Severity of Chronic Obstructive Pulmonary Disease and Its Relationship to Lung Cancer Prognosis after Surgical Resection[*]

Yasuo Sekine
1   Department of Thoracic Surgery, Tokyo Women's Medical University, Yachiyo Medical Center, Yachiyo, Japan
,
Hidemi Suzuki
1   Department of Thoracic Surgery, Tokyo Women's Medical University, Yachiyo Medical Center, Yachiyo, Japan
,
Yoshito Yamada
2   Department of Thoracic Surgery, Graduate School of Medicine, Chiba University, Chiba, Japan
,
Eitetsu Koh
1   Department of Thoracic Surgery, Tokyo Women's Medical University, Yachiyo Medical Center, Yachiyo, Japan
,
Ichiro Yoshino
2   Department of Thoracic Surgery, Graduate School of Medicine, Chiba University, Chiba, Japan
› Author Affiliations
Further Information

Address for correspondence

Yasuo Sekine, MD, PhD
Department of Thoracic Surgery, Tokyo Women's Medical University, Yachiyo Medical Center,
477-96 OwadaShinden, Yachiyo, Chiba 276-8524,
Japan   

Publication History

02 September 2011

21 November 2011

Publication Date:
25 April 2012 (online)

 

Abstract

Objective The purpose was to determine the rates of postoperative pulmonary complications, and to clarify the impact of COPD on long-term survival in lung cancer patients after surgical resection.

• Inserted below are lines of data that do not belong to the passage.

(** * MicroPsi theano engine: the per-partition compute core

    A shallow embedding of [micropsi_core/nodenet/theano_engine/theano_partition.py]
    (class [TheanoPartition]) together with the properties its specification
    states about it.

    Conventions of the embedding.
    - Activations, weights and gate parameters are float32 in the source; here
      they are rationals in canonical form ([Qc]), so that equal numbers are
      equal terms.  Comparisons are the exact ones, the literals [0.1] and
      [0.2] are [lit 1 10] and [lit 1 5].
    - [T.nnet.sigmoid] and [T.tanh] are parameters ([sigmoid], [tanh]) of the
      definitions that use them.
    - Integer arrays (int8/int16/int32 in the source) are lists of [Z].
    - The attributes of a partition object are kept in stores indexed by the
      attribute's name (module [V]); [getf p V.a] reads [self.a].
    - Python exceptions are outcomes of a state-and-error monad [M]; the state
      that comes with [Raise] is the state at the moment of the raise.
    - The shifted views [a_shifted] and [g_theta_shifted] are strided views
      that reach behind their buffers; what the program finds there is a
      parameter ([Memory]) of the definitions that read the views.
    - Native modules (user supplied Python nodes) are outside the model. *)

From Stdlib Require Import String.
From Stdlib Require Import List ZArith QArith Qcanon Qcabs Bool Lia.
Import ListNotations.
Local Open Scope Z_scope.

Set Implicit Arguments.

(** ** Attribute names *)

Module V.

(** float vectors (theano shared variables of dtype floatX) *)
Inductive fvar : Set :=
  | a | a_in | a_prev
  | g_theta | g_factor | g_threshold | g_amplification | g_min | g_max
  | g_expect.

(** integer vectors *)
Inductive ivar : Set :=
  | allocated_nodes | nodes_last_changed | allocated_node_offsets
  | allocated_elements_to_nodes | allocated_node_parents
  | allocated_nodespaces | nodespaces_last_changed
  | nodespaces_contents_last_changed
  | allocated_nodespaces_por_activators | allocated_nodespaces_ret_activators
  | allocated_nodespaces_sub_activators | allocated_nodespaces_sur_activators
  | allocated_nodespaces_cat_activators | allocated_nodespaces_exp_activators
  | allocated_nodespaces_sampling_activators
  | allocated_elements_to_activators
  | sensor_indices | actuator_indices
  | g_function_selector | g_countdown | g_wait
  | n_function_selector | n_node_porlinked | n_node_retlinked.

(** integer scalars *)
Inductive svar : Set :=
  | pid | NoN | NoE | NoNS | t
  | last_allocated_node | last_allocated_offset | last_allocated_nodespace.

(** booleans *)
Inductive bvar : Set :=
  | sparse
  | has_new_usages | has_pipes | has_lstms
  | has_directional_activators | has_sampling_activators
  | has_gatefunction_absolute | has_gatefunction_sigmoid
  | has_gatefunction_tanh | has_gatefunction_rect
  | has_gatefunction_one_over_x
  | por_ret_dirty.

End V.

Scheme Equality for V.fvar.
Scheme Equality for V.ivar.
Scheme Equality for V.svar.
Scheme Equality for V.bvar.

(** ** Constants of [theano_definitions.py] *)

Module Defs.

(** Modelled from the spec: [theano_definitions.py] is not among the
    sources.  Gate and slot positions inside a node follow the element order
    of section 3 (Pipe: gen, por, ret, sub, sur, cat, exp; LSTM: gen, por,
    gin, gou, gfg). *)
Definition GEN : Z := 0.
Definition POR : Z := 1.
Definition RET : Z := 2.
Definition SUB : Z := 3.
Definition SUR : Z := 4.
Definition CAT : Z := 5.
Definition EXP : Z := 6.
Definition GIN : Z := 2.
Definition GOU : Z := 3.
Definition GFG : Z := 4.

(** Modelled from the spec: gate function selector values of section 6,
    [IDENTITY=0, ABSOLUTE, SIGMOID, TANH, RECT, DIST]. *)
Definition GATE_FUNCTION_IDENTITY : Z := 0.
Definition GATE_FUNCTION_ABSOLUTE : Z := 1.
Definition GATE_FUNCTION_SIGMOID : Z := 2.
Definition GATE_FUNCTION_TANH : Z := 3.
Definition GATE_FUNCTION_RECT : Z := 4.
Definition GATE_FUNCTION_DIST : Z := 5.

(** Modelled from the spec: node function selector values of section 6,
    [NONE=0, PIPE_GEN, ..., PIPE_EXP, LSTM_GEN, ..., LSTM_GFG]. *)
Definition NFPG_PIPE_NON : Z := 0.
Definition NFPG_PIPE_GEN : Z := 1.
Definition NFPG_PIPE_POR : Z := 2.
Definition NFPG_PIPE_RET : Z := 3.
Definition NFPG_PIPE_SUB : Z := 4.
Definition NFPG_PIPE_SUR : Z := 5.
Definition NFPG_PIPE_CAT : Z := 6.
Definition NFPG_PIPE_EXP : Z := 7.
Definition NFPG_LSTM_GEN : Z := 8.
Definition NFPG_LSTM_POR : Z := 9.
Definition NFPG_LSTM_GIN : Z := 10.
Definition NFPG_LSTM_GOU : Z := 11.
Definition NFPG_LSTM_GFG : Z := 12.

(** Modelled from the spec: numeric codes of the standard node types.  The
    spec fixes no values; the code only needs them distinct and different
    from [0], which marks a free id. *)
Definition REGISTER : Z := 1.
Definition SENSOR : Z := 2.
Definition ACTUATOR : Z := 3.
Definition ACTIVATOR : Z := 4.
Definition CONCEPT : Z := 5.
Definition PIPE : Z := 7.
Definition COMMENT : Z := 8.
Definition LSTM : Z := 9.
Definition MAX_STD_NODETYPE : Z := LSTM.

(** Modelled from the spec: [get_numerical_node_type] for the standard
    types of section 3 (native modules are outside the model); [None] is
    the [ValueError] of an unknown type name. *)
Definition get_numerical_node_type (nodetype : string) : option Z :=
  if String.eqb nodetype "Register"%string then Some REGISTER
  else if String.eqb nodetype "Sensor"%string then Some SENSOR
  else if String.eqb nodetype "Actuator"%string then Some ACTUATOR
  else if String.eqb nodetype "Activator"%string then Some ACTIVATOR
  else if String.eqb nodetype "Concept"%string then Some CONCEPT
  else if String.eqb nodetype "Pipe"%string then Some PIPE
  else if String.eqb nodetype "Comment"%string then Some COMMENT
  else if String.eqb nodetype "LSTM"%string then Some LSTM
  else None.

(** Modelled from the spec: elements per standard type (section 3):
    Register 1, Sensor 1, Actuator 1, Concept 7, Pipe 7, LSTM 5,
    Activator 1, Comment 0. *)
Definition get_elements_per_type (type : Z) : option Z :=
  if type =? REGISTER then Some 1
  else if type =? SENSOR then Some 1
  else if type =? ACTUATOR then Some 1
  else if type =? ACTIVATOR then Some 1
  else if type =? CONCEPT then Some 7
  else if type =? PIPE then Some 7
  else if type =? COMMENT then Some 0
  else if type =? LSTM then Some 5
  else None.

(** Modelled from the spec: gates and slots are paired one-to-one with a
    node's elements (glossary), so a standard type has as many gates and
    as many slots as elements. *)
Definition get_gates_per_type (type : Z) : option Z := get_elements_per_type type.
Definition get_slots_per_type (type : Z) : option Z := get_elements_per_type type.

Methods A retrospective chart review was performed on 1,461 patients who had undergone pulmonary resection for lung cancer from 1990 to 2005. Classification of COPD severity was based on spirometric guidelines of the Global Initiative for Chronic Obstructive Lung Disease (GOLD). Postoperative complication rates among the four COPD groups were compared and long-term overall and disease-specific survivals were analyzed.

Results The frequencies of all pulmonary complications in three COPD groups were higher than in the non-COPD group (all p < 0.05). Overall and disease-specific survivals were significantly worse in relation to higher COPD grades (all p ≤ 0.05). Significant prognostic factors were age, body mass index, positive smoking history, tumor size, pneumonectomy, pathologic stage, and COPD grade (p < 0.05).

Conclusion Higher COPD grades had higher rates of postoperative pulmonary complications and poorer long-term survivals because of higher rates of cancer-related deaths.


#

Introduction

Lung cancer and chronic obstructive pulmonary disease (COPD) are common fatal diseases. Patients with lung cancer who also have COPD are frequently deemed inoperable because of low cardiopulmonary reserve. Preoperative evaluation and risk stratification of patients undergoing lung resection include pulmonary function testing, arterial blood gas analysis, exercise testing, and split perfusion-ventilation radionuclide scanning.[1] [2]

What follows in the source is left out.